I remember the empty villages where the pigs had gone crazy and were running around. The kolkhoz offices and clubs, these faded posters: We’ll give the motherland bread! Glory to the Soviet worker-peoples! The achievements of the people are immortal.




My wife took the kid and left. That bitch! But I’m not going to hang myself. And I’m not going to throw myself out a seventh-floor window. When I first came back from there with a suitcase full of money, that was fine. She wasn’t afraid. [Starts singing.]

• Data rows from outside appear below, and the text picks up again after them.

Definition assigned (kvs : list (string * string)) (k : string) : string :=
  default "" (snd <$> last (List.filter (fun kv => (kv.1 =? k)%string) kvs)).

Class EnvFileLaws `{EnvFile} : Prop := {
  getenv_lines kvs k : Forall (fun kv => plain kv.1 = true ∧ plain kv.2 = true) kvs →
    getenv (env_text kvs) k = assigned kvs k
}.

Definition read_identity `{EnvFile} (file : string) : identity :=
  mkIdentity (getenv file "IS_MASTER" =? "1")%string (getenv file "CUBE_HOSTNAME")
    (getenv file "CUBE_CLUSTER_ID") (getenv file "OPT_OUT_REPAIR" =? "1")%string
    (getenv file "SIMULATE_AIRGAP" =? "1")%string.

(** The identity the preflight stamped is the one the OS phase reads. *)
Lemma identity_survives `{EnvFileLaws} host cluster isMaster osDisk optOut airgap :
  plain host = true → plain cluster = true → plain osDisk = true →
  read_identity (stampEnv host cluster isMaster osDisk optOut airgap).1
  = mkIdentity isMaster host cluster optOut airgap.
Proof.
  intros Hh Hc Hd. unfold read_identity, stampEnv. cbn [fst].
  assert (Forall (fun kv => plain kv.1 = true ∧ plain kv.2 = true)
    (env_lines host cluster isMaster osDisk optOut airgap)) as Hl
    by (repeat constructor; try done; by destruct isMaster, optOut, airgap).
  rewrite !(getenv_lines _ _ Hl). cbn. by destruct isMaster, optOut, airgap.
Qed.

(** ** Files fetched over HTTP *)

(** What became of a request: no answer, or a status and what the body decodes
    to. *)
Inductive answer (A : Type) : Type := Unreachable | Answered (status : Z) (body : A).
Arguments Unreachable {A}.
Arguments Answered {A} status body.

Even one thousand gamma rays

Can’t keep the Russian cock from having its days.

That bitch! She’s afraid of me. She took the kid. [Suddenly serious.] The soldiers worked next to the reactor. I’d drive them there for their shifts and then back. I had a total-radiation meter around my neck, just like everyone else. After their shifts, I’d pick them up and we’d go to the First Department—that was a classified department. They’d take our readings there, write something down on our cards, but the number of roentgens we got, that was a military secret. Those fuckers! Some time goes by and suddenly they say: “Stop. You can’t take any more.” That’s all the medical information they give you. Even when I was leaving they didn’t tell me how much I got. Fuckers! Now they’re fighting for power. For cabinet portfolios. They have elections. You want another joke? After Chernobyl you can eat anything you want, but you have to bury your own shit in lead.